WHAT TO WORK ON: Reproduce, from the lines below, exactly the stretch that begins at the line containing "bool_decide (pa_leader a" and ends at the line containing "f64_lt (f64_mul average_load", both included.

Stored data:

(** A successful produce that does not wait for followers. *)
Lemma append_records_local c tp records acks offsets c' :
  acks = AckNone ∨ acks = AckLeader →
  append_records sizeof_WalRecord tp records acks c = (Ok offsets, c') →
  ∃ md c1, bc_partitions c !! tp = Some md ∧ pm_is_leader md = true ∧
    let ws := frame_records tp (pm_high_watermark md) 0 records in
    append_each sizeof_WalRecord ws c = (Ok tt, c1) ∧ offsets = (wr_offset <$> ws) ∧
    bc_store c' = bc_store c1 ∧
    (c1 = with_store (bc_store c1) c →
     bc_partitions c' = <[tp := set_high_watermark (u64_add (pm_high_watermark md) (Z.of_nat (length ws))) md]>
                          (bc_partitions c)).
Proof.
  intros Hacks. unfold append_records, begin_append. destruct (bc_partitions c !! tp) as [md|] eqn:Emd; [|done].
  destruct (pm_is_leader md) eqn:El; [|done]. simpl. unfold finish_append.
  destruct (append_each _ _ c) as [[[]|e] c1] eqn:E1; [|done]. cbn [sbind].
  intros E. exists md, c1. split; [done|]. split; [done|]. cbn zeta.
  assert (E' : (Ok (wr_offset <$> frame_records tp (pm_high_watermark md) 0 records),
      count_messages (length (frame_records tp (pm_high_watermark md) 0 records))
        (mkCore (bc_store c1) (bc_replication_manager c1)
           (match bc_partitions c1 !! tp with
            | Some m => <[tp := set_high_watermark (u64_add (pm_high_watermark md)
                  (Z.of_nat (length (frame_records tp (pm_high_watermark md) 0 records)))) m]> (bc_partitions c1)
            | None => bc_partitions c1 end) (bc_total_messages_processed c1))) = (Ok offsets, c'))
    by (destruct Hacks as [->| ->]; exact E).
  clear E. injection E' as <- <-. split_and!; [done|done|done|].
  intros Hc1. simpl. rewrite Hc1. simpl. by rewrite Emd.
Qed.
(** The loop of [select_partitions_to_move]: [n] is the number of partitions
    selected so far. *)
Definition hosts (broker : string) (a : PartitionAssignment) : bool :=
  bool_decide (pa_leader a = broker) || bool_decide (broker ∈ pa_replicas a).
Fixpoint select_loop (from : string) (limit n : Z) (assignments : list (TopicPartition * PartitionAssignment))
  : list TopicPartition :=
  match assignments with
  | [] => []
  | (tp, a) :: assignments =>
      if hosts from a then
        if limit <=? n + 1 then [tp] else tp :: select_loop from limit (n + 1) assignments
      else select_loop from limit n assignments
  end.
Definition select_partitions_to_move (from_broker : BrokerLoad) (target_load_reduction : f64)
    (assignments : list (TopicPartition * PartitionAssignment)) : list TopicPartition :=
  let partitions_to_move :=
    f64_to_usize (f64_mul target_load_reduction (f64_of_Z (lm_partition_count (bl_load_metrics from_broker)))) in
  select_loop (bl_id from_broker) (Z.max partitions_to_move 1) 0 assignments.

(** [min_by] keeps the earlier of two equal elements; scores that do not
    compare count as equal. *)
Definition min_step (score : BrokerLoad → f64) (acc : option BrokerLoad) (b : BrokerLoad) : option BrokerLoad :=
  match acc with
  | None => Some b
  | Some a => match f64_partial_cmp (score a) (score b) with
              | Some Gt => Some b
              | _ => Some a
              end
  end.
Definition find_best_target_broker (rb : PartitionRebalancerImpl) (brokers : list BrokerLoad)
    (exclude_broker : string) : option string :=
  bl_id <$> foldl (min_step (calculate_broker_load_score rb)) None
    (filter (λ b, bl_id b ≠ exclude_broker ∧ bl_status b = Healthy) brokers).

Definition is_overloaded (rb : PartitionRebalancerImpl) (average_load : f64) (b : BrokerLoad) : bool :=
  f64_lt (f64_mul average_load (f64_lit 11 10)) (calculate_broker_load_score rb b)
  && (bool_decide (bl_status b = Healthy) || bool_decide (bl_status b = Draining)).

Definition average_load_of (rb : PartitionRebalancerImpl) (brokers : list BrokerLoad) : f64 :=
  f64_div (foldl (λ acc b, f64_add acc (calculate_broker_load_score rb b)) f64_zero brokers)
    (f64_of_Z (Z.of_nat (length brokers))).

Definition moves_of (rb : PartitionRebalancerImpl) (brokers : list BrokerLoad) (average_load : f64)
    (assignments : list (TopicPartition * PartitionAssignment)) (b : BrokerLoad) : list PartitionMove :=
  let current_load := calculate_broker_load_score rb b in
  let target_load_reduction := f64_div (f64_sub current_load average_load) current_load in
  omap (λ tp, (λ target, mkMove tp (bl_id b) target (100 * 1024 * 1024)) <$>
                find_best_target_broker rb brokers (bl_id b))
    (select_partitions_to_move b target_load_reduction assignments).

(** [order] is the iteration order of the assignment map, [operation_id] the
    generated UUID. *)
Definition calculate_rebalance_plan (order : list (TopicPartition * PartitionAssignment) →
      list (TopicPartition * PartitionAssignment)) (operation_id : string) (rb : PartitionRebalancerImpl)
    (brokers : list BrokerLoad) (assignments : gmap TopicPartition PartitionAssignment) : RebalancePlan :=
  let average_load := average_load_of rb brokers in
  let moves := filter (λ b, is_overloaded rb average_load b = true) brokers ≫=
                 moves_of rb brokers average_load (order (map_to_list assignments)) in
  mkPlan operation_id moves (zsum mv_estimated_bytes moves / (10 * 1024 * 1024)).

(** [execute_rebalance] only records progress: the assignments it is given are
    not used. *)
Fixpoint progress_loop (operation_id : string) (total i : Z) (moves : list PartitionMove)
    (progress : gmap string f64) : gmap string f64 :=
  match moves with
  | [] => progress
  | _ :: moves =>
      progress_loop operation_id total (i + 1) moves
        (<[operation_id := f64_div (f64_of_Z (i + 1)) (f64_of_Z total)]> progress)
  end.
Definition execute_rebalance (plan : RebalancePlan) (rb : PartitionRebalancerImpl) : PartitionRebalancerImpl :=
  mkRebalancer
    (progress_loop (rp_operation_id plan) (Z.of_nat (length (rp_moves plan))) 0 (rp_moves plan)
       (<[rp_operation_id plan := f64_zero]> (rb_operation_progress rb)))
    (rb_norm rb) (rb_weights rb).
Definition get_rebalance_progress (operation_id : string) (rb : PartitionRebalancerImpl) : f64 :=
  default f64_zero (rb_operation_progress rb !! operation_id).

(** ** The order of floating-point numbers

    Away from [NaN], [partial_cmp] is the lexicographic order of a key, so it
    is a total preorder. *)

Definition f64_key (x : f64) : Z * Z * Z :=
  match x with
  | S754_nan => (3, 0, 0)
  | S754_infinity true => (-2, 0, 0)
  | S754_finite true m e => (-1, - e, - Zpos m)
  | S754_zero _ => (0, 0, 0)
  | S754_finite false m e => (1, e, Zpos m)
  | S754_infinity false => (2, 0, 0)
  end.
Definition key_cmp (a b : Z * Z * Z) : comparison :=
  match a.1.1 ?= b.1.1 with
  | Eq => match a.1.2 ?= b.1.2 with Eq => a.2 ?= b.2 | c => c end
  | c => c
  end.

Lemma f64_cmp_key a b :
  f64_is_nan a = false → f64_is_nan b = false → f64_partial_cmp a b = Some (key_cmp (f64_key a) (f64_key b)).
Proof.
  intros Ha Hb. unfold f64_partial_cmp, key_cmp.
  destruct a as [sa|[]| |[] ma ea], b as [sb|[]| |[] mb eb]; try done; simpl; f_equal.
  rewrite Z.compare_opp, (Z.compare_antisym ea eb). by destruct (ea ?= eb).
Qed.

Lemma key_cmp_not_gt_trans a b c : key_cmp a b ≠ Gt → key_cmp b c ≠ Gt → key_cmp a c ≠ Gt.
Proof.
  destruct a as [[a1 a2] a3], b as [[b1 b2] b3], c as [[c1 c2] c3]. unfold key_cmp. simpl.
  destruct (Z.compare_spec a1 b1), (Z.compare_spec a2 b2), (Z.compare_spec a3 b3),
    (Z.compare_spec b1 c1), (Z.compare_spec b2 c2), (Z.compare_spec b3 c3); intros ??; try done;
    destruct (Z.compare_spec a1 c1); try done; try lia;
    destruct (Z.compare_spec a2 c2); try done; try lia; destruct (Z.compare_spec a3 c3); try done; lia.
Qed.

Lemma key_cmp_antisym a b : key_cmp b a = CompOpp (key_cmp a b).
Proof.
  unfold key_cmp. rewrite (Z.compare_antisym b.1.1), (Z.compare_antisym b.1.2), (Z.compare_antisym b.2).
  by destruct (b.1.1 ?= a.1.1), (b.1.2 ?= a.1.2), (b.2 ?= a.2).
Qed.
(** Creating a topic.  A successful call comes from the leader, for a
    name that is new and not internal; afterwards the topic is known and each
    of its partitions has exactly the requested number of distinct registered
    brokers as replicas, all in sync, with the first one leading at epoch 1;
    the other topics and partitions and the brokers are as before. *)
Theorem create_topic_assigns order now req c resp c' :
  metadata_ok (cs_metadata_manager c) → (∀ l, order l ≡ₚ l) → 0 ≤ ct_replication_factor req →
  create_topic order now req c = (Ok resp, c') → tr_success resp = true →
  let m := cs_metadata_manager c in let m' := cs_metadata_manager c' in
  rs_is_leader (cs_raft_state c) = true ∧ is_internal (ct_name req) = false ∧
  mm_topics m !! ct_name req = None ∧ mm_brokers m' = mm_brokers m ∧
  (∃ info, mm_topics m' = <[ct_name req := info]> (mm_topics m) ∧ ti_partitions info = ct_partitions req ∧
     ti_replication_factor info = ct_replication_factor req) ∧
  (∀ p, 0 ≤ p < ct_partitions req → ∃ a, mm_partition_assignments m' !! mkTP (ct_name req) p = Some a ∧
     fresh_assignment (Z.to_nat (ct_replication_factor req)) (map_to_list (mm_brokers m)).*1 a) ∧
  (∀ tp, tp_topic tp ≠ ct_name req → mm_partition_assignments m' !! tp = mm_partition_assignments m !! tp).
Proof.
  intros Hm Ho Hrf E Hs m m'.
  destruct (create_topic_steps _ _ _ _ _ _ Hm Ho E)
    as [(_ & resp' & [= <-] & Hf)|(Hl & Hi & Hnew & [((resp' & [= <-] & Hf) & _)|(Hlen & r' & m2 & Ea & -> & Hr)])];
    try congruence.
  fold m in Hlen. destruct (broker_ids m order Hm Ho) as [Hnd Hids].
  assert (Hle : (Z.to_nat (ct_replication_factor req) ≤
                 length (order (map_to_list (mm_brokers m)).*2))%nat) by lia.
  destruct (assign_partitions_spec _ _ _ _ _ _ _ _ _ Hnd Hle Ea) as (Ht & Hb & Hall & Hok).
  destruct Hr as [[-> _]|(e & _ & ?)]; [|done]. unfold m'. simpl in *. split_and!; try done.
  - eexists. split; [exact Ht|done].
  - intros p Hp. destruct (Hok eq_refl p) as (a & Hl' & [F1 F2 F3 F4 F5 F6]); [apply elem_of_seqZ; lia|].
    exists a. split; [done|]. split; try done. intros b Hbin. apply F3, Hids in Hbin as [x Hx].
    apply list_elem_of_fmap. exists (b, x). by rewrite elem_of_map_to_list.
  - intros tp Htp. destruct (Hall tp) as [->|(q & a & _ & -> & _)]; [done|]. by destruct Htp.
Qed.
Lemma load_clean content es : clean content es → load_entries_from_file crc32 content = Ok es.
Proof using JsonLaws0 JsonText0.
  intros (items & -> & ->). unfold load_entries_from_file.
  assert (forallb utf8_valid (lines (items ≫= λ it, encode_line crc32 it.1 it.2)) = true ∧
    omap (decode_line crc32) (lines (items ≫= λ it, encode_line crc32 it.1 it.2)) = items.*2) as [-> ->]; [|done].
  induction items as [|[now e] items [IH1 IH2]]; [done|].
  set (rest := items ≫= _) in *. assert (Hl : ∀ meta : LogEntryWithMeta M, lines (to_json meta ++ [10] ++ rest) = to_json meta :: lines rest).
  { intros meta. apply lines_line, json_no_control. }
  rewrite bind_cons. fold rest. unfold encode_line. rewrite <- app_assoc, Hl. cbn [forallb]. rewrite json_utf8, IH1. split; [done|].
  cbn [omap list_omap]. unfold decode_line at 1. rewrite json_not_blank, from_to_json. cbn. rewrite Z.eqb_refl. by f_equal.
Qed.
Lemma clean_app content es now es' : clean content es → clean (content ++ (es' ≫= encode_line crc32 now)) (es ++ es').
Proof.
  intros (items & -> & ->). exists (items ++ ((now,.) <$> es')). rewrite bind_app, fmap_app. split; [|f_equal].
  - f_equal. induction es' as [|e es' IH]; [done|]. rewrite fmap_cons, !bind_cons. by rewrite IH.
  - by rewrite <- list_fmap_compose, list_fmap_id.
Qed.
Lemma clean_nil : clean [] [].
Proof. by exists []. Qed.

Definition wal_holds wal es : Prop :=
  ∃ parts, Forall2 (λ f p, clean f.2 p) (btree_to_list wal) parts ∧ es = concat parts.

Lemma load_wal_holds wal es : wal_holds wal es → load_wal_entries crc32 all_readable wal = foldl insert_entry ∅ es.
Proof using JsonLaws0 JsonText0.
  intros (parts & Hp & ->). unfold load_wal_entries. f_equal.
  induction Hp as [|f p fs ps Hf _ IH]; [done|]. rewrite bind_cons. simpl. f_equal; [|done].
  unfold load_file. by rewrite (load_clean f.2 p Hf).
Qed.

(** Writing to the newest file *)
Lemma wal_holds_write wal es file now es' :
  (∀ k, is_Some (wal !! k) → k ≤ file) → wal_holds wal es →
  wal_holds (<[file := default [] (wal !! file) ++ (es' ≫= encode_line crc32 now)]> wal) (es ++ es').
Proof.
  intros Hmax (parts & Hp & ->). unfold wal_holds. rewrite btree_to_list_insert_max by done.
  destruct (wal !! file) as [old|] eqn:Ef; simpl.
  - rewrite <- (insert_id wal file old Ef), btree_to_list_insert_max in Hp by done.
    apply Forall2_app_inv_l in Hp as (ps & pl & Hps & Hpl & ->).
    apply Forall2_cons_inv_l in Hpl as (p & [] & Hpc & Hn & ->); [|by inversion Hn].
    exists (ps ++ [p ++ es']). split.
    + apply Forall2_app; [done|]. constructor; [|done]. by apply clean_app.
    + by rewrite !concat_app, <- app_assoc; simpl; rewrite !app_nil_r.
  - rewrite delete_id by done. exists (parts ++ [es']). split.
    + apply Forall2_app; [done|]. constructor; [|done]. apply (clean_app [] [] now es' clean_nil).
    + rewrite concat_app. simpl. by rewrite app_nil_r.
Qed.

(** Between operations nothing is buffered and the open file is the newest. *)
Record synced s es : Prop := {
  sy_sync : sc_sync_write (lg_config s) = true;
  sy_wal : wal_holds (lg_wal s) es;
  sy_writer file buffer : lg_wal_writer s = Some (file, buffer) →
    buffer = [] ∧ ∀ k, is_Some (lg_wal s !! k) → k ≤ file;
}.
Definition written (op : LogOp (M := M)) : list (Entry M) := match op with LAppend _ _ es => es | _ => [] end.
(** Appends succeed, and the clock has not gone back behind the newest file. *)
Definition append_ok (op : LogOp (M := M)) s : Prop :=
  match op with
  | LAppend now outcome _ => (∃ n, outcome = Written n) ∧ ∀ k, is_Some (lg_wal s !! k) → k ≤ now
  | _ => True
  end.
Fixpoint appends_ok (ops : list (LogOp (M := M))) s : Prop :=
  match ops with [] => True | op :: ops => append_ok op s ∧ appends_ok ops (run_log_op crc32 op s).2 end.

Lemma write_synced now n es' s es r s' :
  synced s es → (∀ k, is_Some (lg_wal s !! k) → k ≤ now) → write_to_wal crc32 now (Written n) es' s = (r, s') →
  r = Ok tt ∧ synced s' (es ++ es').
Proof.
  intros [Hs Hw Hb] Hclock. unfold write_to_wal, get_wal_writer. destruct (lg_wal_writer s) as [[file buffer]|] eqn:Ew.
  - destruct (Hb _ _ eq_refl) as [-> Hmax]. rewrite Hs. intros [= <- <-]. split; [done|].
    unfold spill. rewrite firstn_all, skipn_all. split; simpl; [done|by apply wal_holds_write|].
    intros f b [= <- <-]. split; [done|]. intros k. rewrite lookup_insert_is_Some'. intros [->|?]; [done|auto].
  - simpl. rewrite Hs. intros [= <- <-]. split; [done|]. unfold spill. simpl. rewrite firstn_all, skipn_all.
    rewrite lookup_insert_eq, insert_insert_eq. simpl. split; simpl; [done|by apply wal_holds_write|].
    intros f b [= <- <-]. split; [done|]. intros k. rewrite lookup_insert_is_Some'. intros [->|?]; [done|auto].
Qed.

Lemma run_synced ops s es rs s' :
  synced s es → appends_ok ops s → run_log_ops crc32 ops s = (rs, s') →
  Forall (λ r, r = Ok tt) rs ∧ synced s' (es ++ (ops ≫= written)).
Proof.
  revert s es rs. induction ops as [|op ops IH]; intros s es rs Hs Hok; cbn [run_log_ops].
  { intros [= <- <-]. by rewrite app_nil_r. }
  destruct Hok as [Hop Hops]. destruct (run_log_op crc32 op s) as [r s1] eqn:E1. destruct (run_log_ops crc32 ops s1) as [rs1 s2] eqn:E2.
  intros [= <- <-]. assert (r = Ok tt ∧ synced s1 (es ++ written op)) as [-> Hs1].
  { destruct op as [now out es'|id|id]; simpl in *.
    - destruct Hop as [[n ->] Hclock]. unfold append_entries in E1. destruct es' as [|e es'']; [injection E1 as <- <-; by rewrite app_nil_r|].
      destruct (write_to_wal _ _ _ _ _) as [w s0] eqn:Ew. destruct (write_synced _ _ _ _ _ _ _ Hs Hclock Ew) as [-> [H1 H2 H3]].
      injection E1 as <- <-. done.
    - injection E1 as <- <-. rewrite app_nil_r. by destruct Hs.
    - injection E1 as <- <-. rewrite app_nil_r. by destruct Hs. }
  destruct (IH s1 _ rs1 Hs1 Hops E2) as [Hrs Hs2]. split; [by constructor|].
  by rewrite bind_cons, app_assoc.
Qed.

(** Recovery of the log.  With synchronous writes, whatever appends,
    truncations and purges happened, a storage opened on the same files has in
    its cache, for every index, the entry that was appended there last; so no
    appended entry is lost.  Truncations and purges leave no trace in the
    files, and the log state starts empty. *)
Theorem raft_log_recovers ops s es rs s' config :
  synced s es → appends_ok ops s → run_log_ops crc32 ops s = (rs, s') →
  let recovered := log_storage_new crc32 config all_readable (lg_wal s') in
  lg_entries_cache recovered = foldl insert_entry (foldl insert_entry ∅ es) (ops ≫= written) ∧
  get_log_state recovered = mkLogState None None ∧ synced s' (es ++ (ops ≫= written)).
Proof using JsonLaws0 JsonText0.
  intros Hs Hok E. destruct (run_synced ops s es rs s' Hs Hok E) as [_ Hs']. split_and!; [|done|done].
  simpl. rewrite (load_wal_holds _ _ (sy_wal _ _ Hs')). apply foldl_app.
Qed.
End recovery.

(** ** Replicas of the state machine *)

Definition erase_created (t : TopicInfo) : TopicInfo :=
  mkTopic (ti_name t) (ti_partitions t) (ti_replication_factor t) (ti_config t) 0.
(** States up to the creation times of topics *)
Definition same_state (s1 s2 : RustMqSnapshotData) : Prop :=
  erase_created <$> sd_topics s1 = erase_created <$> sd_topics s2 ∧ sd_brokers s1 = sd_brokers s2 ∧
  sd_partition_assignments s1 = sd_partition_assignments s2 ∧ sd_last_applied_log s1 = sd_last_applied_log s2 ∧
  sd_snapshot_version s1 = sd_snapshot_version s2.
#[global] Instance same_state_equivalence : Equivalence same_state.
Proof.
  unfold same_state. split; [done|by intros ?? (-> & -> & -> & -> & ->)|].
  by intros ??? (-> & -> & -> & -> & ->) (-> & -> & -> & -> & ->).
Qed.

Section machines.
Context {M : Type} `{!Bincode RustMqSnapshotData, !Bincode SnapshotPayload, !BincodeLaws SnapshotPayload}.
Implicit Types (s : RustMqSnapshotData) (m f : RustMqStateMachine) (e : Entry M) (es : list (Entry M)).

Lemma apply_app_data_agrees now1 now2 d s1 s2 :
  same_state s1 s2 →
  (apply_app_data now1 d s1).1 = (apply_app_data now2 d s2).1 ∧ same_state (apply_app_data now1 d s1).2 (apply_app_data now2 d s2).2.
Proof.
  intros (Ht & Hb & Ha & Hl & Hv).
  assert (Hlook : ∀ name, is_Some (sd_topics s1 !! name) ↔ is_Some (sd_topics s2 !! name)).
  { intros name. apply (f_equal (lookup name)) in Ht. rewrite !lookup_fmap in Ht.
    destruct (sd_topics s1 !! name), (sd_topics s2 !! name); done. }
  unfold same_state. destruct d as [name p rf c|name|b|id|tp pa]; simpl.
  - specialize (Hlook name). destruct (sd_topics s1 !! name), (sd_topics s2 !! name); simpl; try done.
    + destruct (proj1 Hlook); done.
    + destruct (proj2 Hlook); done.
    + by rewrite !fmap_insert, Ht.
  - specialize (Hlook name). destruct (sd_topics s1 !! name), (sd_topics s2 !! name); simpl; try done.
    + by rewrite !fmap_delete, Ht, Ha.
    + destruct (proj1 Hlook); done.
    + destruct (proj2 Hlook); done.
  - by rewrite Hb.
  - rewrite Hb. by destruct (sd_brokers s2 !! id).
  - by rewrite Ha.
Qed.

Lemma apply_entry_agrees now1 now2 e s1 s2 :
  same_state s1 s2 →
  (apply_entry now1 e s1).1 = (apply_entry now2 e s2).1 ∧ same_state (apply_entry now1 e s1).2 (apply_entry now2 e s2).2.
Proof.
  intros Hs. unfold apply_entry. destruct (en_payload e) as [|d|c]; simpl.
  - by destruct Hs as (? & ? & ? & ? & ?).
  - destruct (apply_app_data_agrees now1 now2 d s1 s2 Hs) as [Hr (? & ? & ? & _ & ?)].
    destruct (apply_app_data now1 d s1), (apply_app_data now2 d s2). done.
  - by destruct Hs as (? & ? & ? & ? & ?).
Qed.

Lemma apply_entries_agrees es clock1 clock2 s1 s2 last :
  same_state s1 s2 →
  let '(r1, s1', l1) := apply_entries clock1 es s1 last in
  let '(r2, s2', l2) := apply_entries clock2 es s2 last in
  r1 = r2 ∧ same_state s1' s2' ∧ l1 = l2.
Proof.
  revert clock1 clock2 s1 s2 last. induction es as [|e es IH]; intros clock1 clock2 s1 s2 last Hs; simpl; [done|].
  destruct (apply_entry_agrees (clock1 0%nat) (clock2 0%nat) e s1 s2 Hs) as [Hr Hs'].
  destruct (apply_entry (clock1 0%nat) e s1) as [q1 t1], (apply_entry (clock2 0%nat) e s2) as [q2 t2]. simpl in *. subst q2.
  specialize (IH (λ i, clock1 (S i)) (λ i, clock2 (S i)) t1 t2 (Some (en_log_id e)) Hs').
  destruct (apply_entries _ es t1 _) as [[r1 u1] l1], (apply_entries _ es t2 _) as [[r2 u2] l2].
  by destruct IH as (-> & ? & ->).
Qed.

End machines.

RESPONSE BELOW:
  bool_decide (pa_leader a = broker) || bool_decide (broker ∈ pa_replicas a).
Fixpoint select_loop (from : string) (limit n : Z) (assignments : list (TopicPartition * PartitionAssignment))
  : list TopicPartition :=
  match assignments with
  | [] => []
  | (tp, a) :: assignments =>
      if hosts from a then
        if limit <=? n + 1 then [tp] else tp :: select_loop from limit (n + 1) assignments
      else select_loop from limit n assignments
  end.
Definition select_partitions_to_move (from_broker : BrokerLoad) (target_load_reduction : f64)
    (assignments : list (TopicPartition * PartitionAssignment)) : list TopicPartition :=
  let partitions_to_move :=
    f64_to_usize (f64_mul target_load_reduction (f64_of_Z (lm_partition_count (bl_load_metrics from_broker)))) in
  select_loop (bl_id from_broker) (Z.max partitions_to_move 1) 0 assignments.

(** [min_by] keeps the earlier of two equal elements; scores that do not
    compare count as equal. *)
Definition min_step (score : BrokerLoad → f64) (acc : option BrokerLoad) (b : BrokerLoad) : option BrokerLoad :=
  match acc with
  | None => Some b
  | Some a => match f64_partial_cmp (score a) (score b) with
              | Some Gt => Some b
              | _ => Some a
              end
  end.
Definition find_best_target_broker (rb : PartitionRebalancerImpl) (brokers : list BrokerLoad)
    (exclude_broker : string) : option string :=
  bl_id <$> foldl (min_step (calculate_broker_load_score rb)) None
    (filter (λ b, bl_id b ≠ exclude_broker ∧ bl_status b = Healthy) brokers).

Definition is_overloaded (rb : PartitionRebalancerImpl) (average_load : f64) (b : BrokerLoad) : bool :=
  f64_lt (f64_mul average_load (f64_lit 11 10)) (calculate_broker_load_score rb b)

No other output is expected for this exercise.